Learn the terms and phrases your customers use to describe your industry, your work, or your speciality. Use their words in your communication, and consider where they are and when they need you. What context will your content reach them in, and what mindset are they likely holding? And what could you say, then and there, to demonstrate your ability to help them?

Instead of saying, “Here’s what I do,” you can say, “Here’s my process for tackling your exact challenge.”

2) Tell the Truth

“If you narrow the focus of your job to telling the truth and making it interesting, the words actually come easily. It’s when we think we need to embellish, distract, or pretend that we get into trouble.”

Kelford Labs: Tell the Truth and Make it Interesting

Don’t think about what would convince or persuade your prospects—think about what you could do to demonstrate how you work and the process you follow. As the John E. Powers saying goes, “If the truth isn’t tellable, fix it so it is.” Align your process to fit the needs and values of your prospects, and show them the tradeoffs you’ve made to ideally suit them.

Instead of saying, “Here’s what I sell,” you can say, “Here’s what goes into every product.”

3) Recognize the Distance

“Marketing is the art and science of demonstrating value at a distance. So before we get to the art or the science, we have to ask ourselves: What’s the value, and what’s the distance?”

— Kelford Labs Daily: What Value, What Distance?

If a prospect is already close to us, following us on social media or inquiring about our services, they need a particular type of content—primarily, they want to be reassured that we can help. We need to make them comfortable purchasing from us. So we want to provide content about the tradeoffs we’ve made in our business that demonstrate we’re particularly focused on their needs and how they experience value.

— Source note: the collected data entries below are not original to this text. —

(** X11.  [refreshPosts] with no tribe loaded changes nothing, so the
    [loading] flag keeps the value it has.  With tribes loaded, one
    post that a tribe lists and that cannot be fetched makes it keep
    the posts it had and report the failure. *)
Theorem refreshPosts_keeps_posts_on_failure :
  forall (now : jstring) (Date_getTime : option json -> result JsNumber)
         (provider : Provider) (chainId : Z) (st : State),
    (tribes st = [] ->
     refreshPosts (Some provider) chainId now Date_getTime st = st) /\
    (forall tribe page postId e,
       In tribe (tribes st) ->
       getPostsByTribe provider chainId (TribeController.id tribe) 0 10
       = Ok page ->
       In postId (raw_postIds page) ->
       getPost now provider chainId (toString postId) = Throw e ->
       refreshPosts (Some provider) chainId now Date_getTime st =
       {| posts := posts st;
          loading := false;
          error := Some (js "Failed to load posts");
          tribes := tribes st;
          tribesLoading := tribesLoading st;
          tribesError := tribesError st |}).
Proof.
  intros now Date_getTime provider chainId st; split.
  - intros Hnone; unfold refreshPosts; now rewrite Hnone.
  - intros tribe page postId e Htribe Hpage Hpost Hfetch.
    unfold refreshPosts.
    destruct (tribes st) as [|first others] eqn:Htribes; [destruct Htribe|].
    cbn [tribes setError setLoading]; rewrite Htribes.
    unfold getAllPosts.
    rewrite getAllPosts_loop_flat_map; cbn [app].
    destruct (Promise_all_rejects
                (flat_map (fetches_of_tribe now provider chainId 10)
                   (map TribeController.id (first :: others))) e)
      as [e' He'].
    + apply in_flat_map; exists (TribeController.id tribe); split.
      * now apply in_map.
      * unfold fetches_of_tribe; rewrite Hpage, <- Hfetch.
        apply (in_map (fun postId =>
                         getPost now provider chainId (toString postId))).
        exact Hpost.
    + rewrite He'; cbn [bind try_catch].
      unfold setLoading, setError; cbn [posts loading error tribes
                                        tribesLoading tribesError].
      now rewrite Htribes.
Qed.
Definition sendlinkmsg (st : t) (a b : NetIf) (unlink : bool) : t :=
  add_event st (mkLinkData (if unlink then DELETE else ADD) a b).

Definition calclink (st : t) (netif netif2 : NetIf) : result t :=
  let st := add_call st (netif, netif2) in
  if decide (netif = netif2) then Ok st else
  match _netifs st !! netif, _netifs st !! netif2 with
  | Some (x, y, z), Some (x2, y2, z2) =>
    match x2, y2 with
    | Some x2', Some y2' =>
      match x, y with
      | Some x', Some y' =>
        let d := calcdistance (x', y', z) (x2', y2', z2) in
        let a := Z.min netif netif2 in
        let b := Z.max netif netif2 in
        let linked := wlan_linked st a b in
        if Rgtb d (range st) then
          if linked then Ok (sendlinkmsg (wlan_unlink st a b) a b true)
          else Ok st
        else
          if negb linked then Ok (sendlinkmsg (wlan_link st a b) a b false)
          else Ok st
      | _, _ => Err TypeError
      end
    | _, _ => Ok st
    end
  | _, _ => Ok st
  end.

(** The keys of [self._netifs] in iteration order. *)
Definition keys (st : t) : list NetIf := (map_to_list (_netifs st)).*1.

Definition set_position (st : t) (netif : NetIf) (x y z : option R) : result t :=
  let st := set_netifs st (<[netif := (x, y, z)]> (_netifs st)) in
  match x, y with
  | Some _, Some _ =>
    for_each (fun st netif2 => calclink st netif netif2) st (keys st)
  | _, _ => Ok st
  end.

(** [moved_netifs.pop()]: the last element and the list without it. *)
Definition pop {A : Type} (l : list A) : option (A * list A) :=
  match last l with
  | Some x => Some (x, removelast l)
  | None => None
  end.

(** The body of [for netif2 in self._netifs] in [update]. *)
Definition update_pair (netif : NetIf) (moved_netifs : list NetIf) (st : t)
    (netif2 : NetIf) : result t :=
  if decide (netif2 ∈ moved_netifs) then Ok st
  else calclink st netif netif2.

(** One turn of the [while] loop of [update], for the popped interface and
    the rest of the moved list. *)
Definition update_body (getposition : NetIf → position) (st : t)
    (netif : NetIf) (moved_netifs : list NetIf) : result t :=
  let st := if decide (is_Some (_netifs st !! netif))
            then set_netifs st (<[netif := getposition netif]> (_netifs st))
            else st in
  for_each (update_pair netif moved_netifs) st (keys st).

(** [while len(moved_netifs): ...]; every turn pops one element, so the
    length of the list bounds the number of turns. *)
Fixpoint update_loop (fuel : nat) (getposition : NetIf → position) (st : t)
    (moved_netifs : list NetIf) : result (t * list NetIf) :=
  match fuel with
  | O => Ok (st, moved_netifs)
  | S fuel' =>
    match pop moved_netifs with
    | None => Ok (st, moved_netifs)
    | Some (netif, rest) =>
      st' ← update_body getposition st netif rest ;
      update_loop fuel' getposition st' rest
    end
  end.

(** [update] returns the model and the caller's list as the pass left it;
    [getposition] reads [netif.node.getposition()]. *)
Definition update (getposition : NetIf → position) (st : t)
    (moved_netifs : list NetIf) : result (t * list NetIf) :=
  update_loop (length moved_netifs) getposition st moved_netifs.

(** [get_position]; a missing interface is a [KeyError]. *)
Definition get_position (st : t) (netif : NetIf) : result position :=
  match _netifs st !! netif with
  | Some p => Ok p
  | None => Err KeyError
  end.


End BasicRangeModel.

(** ** MobilityManager *)

Module MobilityManager.
Import BasicRangeModel.

(** [updatewlans] over networks that run the basic range model: every
    model is handed the same list object, so each [update] starts from
    what the one before left of it. *)
Fixpoint updatewlans (getposition : NetIf → position) (models : list t)
    (moved_netifs : list NetIf) : result (list t * list NetIf) :=
  match models with
  | [] => Ok ([], moved_netifs)
  | model :: models' =>
    r ← update getposition model moved_netifs;
    r' ← updatewlans getposition models' r.2;
    Ok (r.1 :: r'.1, r'.2)
  end.

End MobilityManager.

(** ** heapq *)

(** Python's [heapq] on a list, for an element type with a "less than"
    test.  An index that the Python code never takes out of range reads
    as [None] here and ends the loop. *)
Module Heapq.
Section Heapq.
Context {A : Type} (lt : A → A → bool).

(** The [while pos > startpos] loop of [_siftdown]; [pos] decreases at
    every turn, so [pos] turns are enough. *)
Fixpoint siftdown_loop (fuel : nat) (heap : list A) (startpos pos : nat)
    (newitem : A) : list A :=
  match fuel with
  | O => <[pos := newitem]> heap
  | S fuel' =>
    if decide (startpos < pos)%nat then
      let parentpos := ((pos - 1) / 2)%nat in
      match heap !! parentpos with
      | Some parent =>
        if lt newitem parent
        then siftdown_loop fuel' (<[pos := parent]> heap) startpos parentpos newitem
        else <[pos := newitem]> heap
      | None => <[pos := newitem]> heap
      end
    else <[pos := newitem]> heap
  end.

Definition _siftdown (heap : list A) (startpos pos : nat) : list A :=
  match heap !! pos with
  | Some newitem => siftdown_loop pos heap startpos pos newitem
  | None => heap
  end.

(** The [while childpos < endpos] loop of [_siftup]: the smaller child
    moves up until the hole is at a leaf; it returns the heap and the
    final [pos]. *)
Fixpoint siftup_loop (fuel : nat) (heap : list A) (pos : nat) : list A * nat :=
  match fuel with
  | O => (heap, pos)
  | S fuel' =>
    let endpos := length heap in
    let childpos := (2 * pos + 1)%nat in
    if decide (childpos < endpos)%nat then
      let rightpos := (childpos + 1)%nat in
      let childpos :=
        match heap !! childpos, heap !! rightpos with
        | Some l, Some r => if negb (lt l r) then rightpos else childpos
        | _, _ => childpos
        end in
      match heap !! childpos with
      | Some c => siftup_loop fuel' (<[pos := c]> heap) childpos
      | None => (heap, pos)
      end
    else (heap, pos)
  end.

Definition _siftup (heap : list A) (pos : nat) : list A :=
  match heap !! pos with
  | Some newitem =>
    let '(heap', pos') := siftup_loop (length heap) heap pos in
    _siftdown (<[pos' := newitem]> heap') pos pos'
  | None => heap
  end.

Definition heappush (heap : list A) (item : A) : list A :=
  _siftdown (heap ++ [item]) 0 (length heap).

(** [heappop]: [None] is the [IndexError] of popping an empty list. *)
Definition heappop (heap : list A) : option (A * list A) :=
  match last heap with
  | None => None
  | Some lastelt =>
    match removelast heap with
    | [] => Some (lastelt, [])
    | returnitem :: rest =>
      Some (returnitem, _siftup (lastelt :: rest) 0)
    end
  end.

(** Popping until the heap is empty, in the order the items come out. *)
Fixpoint drain_loop (fuel : nat) (heap : list A) : list A :=
  match fuel with
  | O => []
  | S fuel' =>
    match heappop heap with
    | Some (x, heap') => x :: drain_loop fuel' heap'
    | None => []
    end
  end.

Definition drain (heap : list A) : list A := drain_loop (length heap) heap.

(** *** The heap invariant *)

Definition parent (i : nat) : nat := ((i - 1) / 2)%nat.

(** [x] does not come after [y]: [y < x] is false. *)
Definition le (x y : A) : Prop := lt y x = false.

(** The invariant of [heapq]: no item is less than its parent. *)
Definition is_heap (heap : list A) : Prop :=
  ∀ i x p, (0 < i)%nat → heap !! i = Some x → heap !! parent i = Some p → le p x.

(** The heap during [_siftdown], with [newitem] in hand and a hole at
    [pos]: the heap order holds away from the hole, and the items below
    the hole come after [newitem] and after the item above the hole. *)
Record hole_rising (heap : list A) (pos : nat) (newitem : A) : Prop := {
  rising_bound : (pos < length heap)%nat;
  rising_away : ∀ i x p, (0 < i)%nat → i ≠ pos → parent i ≠ pos →
    heap !! i = Some x → heap !! parent i = Some p → le p x;
  rising_below : ∀ c x, (0 < c)%nat → parent c = pos →
    heap !! c = Some x → le newitem x;
  rising_across : ∀ c x g, (0 < c)%nat → parent c = pos → (0 < pos)%nat →
    heap !! c = Some x → heap !! parent pos = Some g → le g x
}.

Or, if they’re far away from us, barely aware of our business, we want to make it easy for them to learn more by sharing informative content that demonstrates our credibility and experience.

So, instead of saying, “Here I am and here’s why you should buy,” you can say, “I see where you are, and here’s how I can help with your particular challenge.”

Great marketing content is about more than saying what we want to say. It’s about demonstrating value in a way our best prospects can understand and appreciate.

Which means talking on their terms, telling the truth, and reaching them where they are.